Wednesday, January 21, 2009

Chagall, chronicler of a century's triumphs, terrors


Marc Chagall, who died in 1985 at age 97, is best remembered for his vivid colors, his villagers and animals floating through the air untethered to the homely realities of his native town in the Russian Jewish Pale, but above all, perhaps, for his fiddler on the roof ("The Violinist," 1913), adapted long after he first painted it as an exuberant symbol of poverty but also the simple joys of life in a rustic community.

Among many he is also known for the glorious big projects of his later years: two stunning murals at the Metropolitan Opera; the stained-glass window "Peace" at the United Nations; the stunning ceiling he designed for the Paris Opera; his 12 stained-glass windows for the Hebrew University in Jerusalem; and for windows at churches in France, his adopted country.

Although his work and persona may have been unique, we learn a great deal about the influences that shaped him from this first full-scale biography, "Chagall," by Jackie Wullschlager, the chief art critic for the Financial Times. When Chagall was asked in the 1960s about the most essential influences on his painting, he specified the mysticism of Hasidic Judaism, the will to construct, and the mystique of Russian icons. We learn that he was more responsive to writers than artists, though Gauguin's primitivism clearly had considerable impact, as did Cubism during his first stay in Paris (1911-14), and then Rembrandt, especially when Chagall became intrigued with etching projects. Mystical and highly spiritual artists like El Greco also had notable appeal.

Chagall painted numerous self-portraits but created many more works inspired by his first wife and beloved soul mate, Bella Rosenfeld, immortalized as the lithe and lovely spectral figure whose hand he holds or whom he locks in a firm embrace.

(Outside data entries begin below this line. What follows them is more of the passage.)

(* ===== verification/Lxc.v ===== *)
(** The container itself (container/lxc_container.cpp, the binder devices of
    common/binder_device_allocator.cpp, and the calls of
    container/management_api_skeleton.cpp): what [LxcContainer] asks of the
    system and of liblxc, in which order, and what it does with the answers. *)

From S2P Require Import Prelude BinaryWriter Memory InitRc.

Local Open Scope Z_scope.

(** * The system *)

(** What the program asks without changing anything. *)
Inductive query :=
  | IsRoot
  | IsRunning
  | EnvSet (name : bytes)
  | Exists (path : bytes)
  | IsDirectory (path : bytes)
  | IsRegular (path : bytes)
  | IsSymlink (path : bytes).
(** What it does. The answer says whether it succeeded; [Create] opens a file
    for writing and truncates it, [AddLoop] succeeds where the device was
    there, [Prepare] is one of the steps modelled in Image.v and Memory.v. *)
Inductive preparation :=
  | FrameworkView (target stub services : bytes)
  | SystemAppView (target app_dir : bytes)
  | ApexView (target : bytes)
  | Netbpfload (apex target : bytes)
  | ServiceManager (target : bytes)
  | ConfiguredSwap.
Inductive op :=
  | NewContainer
  | StopContainer
  | StartContainer
  | SaveConfig
  | PutContainer
  | SetConfig (key value : bytes)
  | Unlink (path : bytes)
  | CreateDirectories (path : bytes)
  | RemoveAll (path : bytes)
  | Remove (path : bytes)
  | Rename (path target : bytes)
  | CopyFile (path target : bytes)
  | CreateSymlink (target path : bytes)
  | Create (path : bytes)
  | Write (path content : bytes)
  | Chmod (path : bytes) (mode : Z)
  | Chown (path : bytes) (uid gid : Z)
  | Mknod (path : bytes) (mode dev : Z)
  | Sleep
  | OpenLoopControl
  | CloseLoopControl
  | AddLoop (id : Z)
  | OpenBinderControl
  | CloseBinderControl
  | AddBinder (name : bytes)
  | ReleaseBinder (path : bytes)
  | Prepare (p : preparation).
Inductive event := Asked (q : query) (b : bool) | Did (o : op) (b : bool).

#[global] Instance query_eq_dec : EqDecision query.
Proof. solve_decision. Defined.
#[global] Instance preparation_eq_dec : EqDecision preparation.
Proof. solve_decision. Defined.
#[global] Instance op_eq_dec : EqDecision op.
Proof. solve_decision. Defined.
#[global] Instance lxc_event_eq_dec : EqDecision event.
Proof. solve_decision. Defined.

Record stat_t := Stat { st_mode : Z; st_uid : Z; st_gid : Z; st_rdev : Z }.
(** The answers, which may depend on all that happened before (the newest
    event first): [act] of [AddBinder] is answered by [add_binder]. *)
Inductive binder_answer := BinderAdded | BinderExists | BinderFails.
Record system := System {
  ask : list event -> query -> bool;
  act : list event -> op -> bool;
  add_binder : list event -> bytes -> binder_answer;
  stat : list event -> bytes -> option stat_t;
  lstat : list event -> bytes -> option stat_t;
  read_file : list event -> bytes -> option bytes;
  list_directory : list event -> bytes -> option (list bytes);
  list_init : list event -> bytes -> option (list init_file);
  memory_files : list event -> bytes -> file_state;
  memory_path : bytes;
  cgroup2 : bool;
  (** The order in which a hash table is gone through. *)
  iterate : forall A, list (bytes * A) -> list (bytes * A)
}.
Arguments iterate _ {A} l.
(** The flags of the build, the byte order and the directory of the data. *)
Record build := Build { lxc2 : bool; snap_confinement : bool; little_endian : bool; data_path : bytes }.

(** * State *)

Inductive state := inactive | running.
Record lxc_container := LxcContainer {
  state_ : state;
  container_ : bool;
  privileged_ : bool;
  rootfs_overlay_ : bool;
  container_network_address_ : bytes;
  container_network_gateway_ : bytes;
  container_network_dns_servers_ : list bytes;
  creds_ : Z * Z;
  binder_devices_ : list bytes;
  runtime_directories_to_restore_ : list bytes
}.
(** With the counter of binder devices, which is static, and what happened. *)
Record world := World { object : lxc_container; next_id : Z; trace : list event }.

Definition with_state (x : state) (o : lxc_container) : lxc_container :=
  LxcContainer x (container_ o) (privileged_ o) (rootfs_overlay_ o) (container_network_address_ o)
    (container_network_gateway_ o) (container_network_dns_servers_ o) (creds_ o) (binder_devices_ o)
    (runtime_directories_to_restore_ o).
Definition with_container (x : bool) (o : lxc_container) : lxc_container :=
  LxcContainer (state_ o) x (privileged_ o) (rootfs_overlay_ o) (container_network_address_ o)
    (container_network_gateway_ o) (container_network_dns_servers_ o) (creds_ o) (binder_devices_ o)
    (runtime_directories_to_restore_ o).
Definition with_binders (x : list bytes) (o : lxc_container) : lxc_container :=
  LxcContainer (state_ o) (container_ o) (privileged_ o) (rootfs_overlay_ o) (container_network_address_ o)
    (container_network_gateway_ o) (container_network_dns_servers_ o) (creds_ o) x
    (runtime_directories_to_restore_ o).
Definition with_restore (x : list bytes) (o : lxc_container) : lxc_container :=
  LxcContainer (state_ o) (container_ o) (privileged_ o) (rootfs_overlay_ o) (container_network_address_ o)
    (container_network_gateway_ o) (container_network_dns_servers_ o) (creds_ o) (binder_devices_ o) x.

Although Chagall's style remained astonishingly consistent, it passed through substantive phases, ranging from the fantasy-land village motifs of life and death to more nostalgic themes during the 1930s, when his exile from Bolshevik Russia saddened him, and then Bella's death in 1944, which crippled him emotionally for six months, and finally to the promptings of memory in his later years, when he became famous and wealthy, living on the French Riviera with his second wife, and Picasso and Matisse his neighbors.

The role of religion in Chagall's life, work, and identity is very complex and perhaps deserved more extended commentary. Although he ceased to be a believer at the age of 13 and remained nonobservant throughout his life, Jewish concerns and themes pervade his work. But so does Christian iconography, including madonnas, angels, numerous crucifixion scenes, small and large, sometimes with his own name in Hebrew letters above the head of Jesus, where the acronym INRI would customarily appear in traditional Catholic art, and a Jewish tallith (prayer shawl) wrapped around the loins in "White Crucifixion" (1938). None of his appropriated symbolism seems to have prompted hostility, and his later years were replete with commissions from Catholic and Protestant churches and organizations.

It is ironic and noteworthy that Chagall's work was first appreciated and sold well in Weimar Germany during the 1920s, though his dealer there basically cheated the artist of money he desperately needed for survival, part of a recurring pattern in his early years. A second irony is that Apollinaire and the Surrealists acknowledged Chagall as a kind of precursor, even founder, when they emerged on the scene in 1923-24, a role that Chagall rejected. For much of his life Chagall could not fully control his own identity and destiny.

Wullschlager provides a gripping account of Chagall and Bella's desperate escape from Marseilles to the United States in 1941 by way of a precarious train to Lisbon, where they waited an agonizing month for a ship to New York. There they were met by Pierre Matisse, the artist's dealer son, and settled in, though Bella's health declined steadily. Chagall refused to learn a word of English. Although he drew and painted, including the lyrical "Double Portrait With Wineglass," in which the exuberant artist seems to ride on his young bride's shoulders, there was little market for his work during the war. Being in America did, however, provide him an opportunity to paint large stage sets, and that experiment with work on a vast scale would become crucial for his increasingly major works in glass, paint, and ceramic after the war, including the fabulous four seasons mosaic that he later designed for Chicago in 1972-74. In 1948 he returned permanently to France.

I find Wullschlager's judgment somewhat harsh when she repeatedly insists that Chagall did his best work early on. It's true that the major motifs, stylistic devices, and intense coloration all appeared early. But Chagall steadily revised and at times even reinvented his themes as he became exposed to works by old masters in museums around the world. Visiting the Louvre early had been an eye-opener for him, and that experience recurred often with refreshing results. Although it cannot be said that Chagall repeatedly grew and changed the way Picasso did, neither did anyone else.